Allicin is also an antioxidant that neutralizes free radicals, slows aging, and increases the absorption of other nutrients like zinc and iron. From diabetes to asthma, allicin has proven to be a remarkably effective chemical. But its most reputed benefit is its effect on the circulatory system. Allicin lowers blood pressure and prevents platelets from clotting, meaning it thins the blood and destroys blood clots. It also acts on bad cholesterol and prevents it from accumulating in blood vessels, making it a great food for preventing atherosclerosis (a chronic vascular disease). Considering that cardiovascular disease is the leading cause of death in Portugal, these properties make garlic one of the most valuable foods there is.

More recent studies show that regular garlic consumption can even turn certain genes related to cell growth on or off, and it is believed that allicin's activity in our DNA may help prevent the development of cancer. It's no wonder that people used to put garlic under their pillows and around their necks.
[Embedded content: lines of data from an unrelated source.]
(** The next bytes that arrive stop the process at an assertion. *)
Lemma arrive_again s more d tm ws :
  refused s (line ++ [CR; LF] ++ more) -> HttpRequest.method_ r <> HttpRequest.kInvalid -> piece_fits s d ->
  arrive s d tm ws = Fault AssertFailed.
Proof.
  intros [Hi Hc (tm' & Hctx)] Hm [Hlen Hroom].
  destruct (TcpConnection.handleRead_data (conn s) d Hi Hlen Hroom) as (b0 & Eread & Hb0).
  unfold arrive, handleRead. rewrite Eread, bind_ok.
  destruct d as [|x d]; [unfold zlen in Hlen; simpl in Hlen; lia|].
  unfold messageCallback. cbn [conn context TcpConnection.inputBuffer_ TcpConnection.set_input]. rewrite Hctx.
  cbn [deref mbind outcome_bind]. unfold onMessage, parseRequest. rewrite Hc, <- !app_assoc in Hb0.
  pose proof (parse_loop_pure (enough b0) {| state_ := kExpectRequestLine; request_ := HttpRequest.setReceiveTime r tm' |}
    b0 _ tm true Hb0) as Hl.
  pose proof (enough_holds b0 _ Hb0) as Hen. destruct (enough b0) as [|g].
  { exfalso. pose proof (zlen_nonneg (line ++ [CR; LF] ++ more ++ x :: d)). lia. }
  cbn [pure_loop state_ request_] in Hl. destruct (line_step line (more ++ x :: d) Hcr) as (Hs & Hne & Ht & _).
  cbn [app] in Hs, Hne, Ht, Hl. rewrite Hs, Ht, (proj2 (Z.eqb_neq _ _)) in Hl by done.
  rewrite (again_asserts (HttpRequest.setReceiveTime HttpRequest.new tm') (HttpRequest.setReceiveTime r tm') line) in Hl;
    [by rewrite Hl|done| |done].
  by rewrite Pieces.line_time, Hr.
Qed.
End refusal.
End session.

Lemma connected_fin c :
  TcpConnection.inv c -> TcpConnection.state_ c = TcpConnection.kConnected -> TcpConnection.fin c = false.
Proof.
  intros Hi Hst. apply not_true_is_false. intros Hf. by destruct (TcpConnection.i_fin _ Hi Hf) as [?|[? _]]; congruence.
Qed.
But apart from allicin, garlic is relatively poor nutritionally, containing some vitamin C and vitamin B6, but mostly water and carbohydrates. That's why it's best to mix garlic with other ingredients, and luckily, that's easy to do . From tea to salad to roast chicken, garlic cloves can be added to just about anything, making it a true everyday remedy.

That’s why we’re so grateful to be working with Chico Das Cebolas , a fruit and vegetable vendor with a family business who has been supporting our fight against food waste since the early days of our project.

We hope that you too can now appreciate the phenomenal benefits of including garlic in your diet and support our goal of turning wasted food into healthy treasures.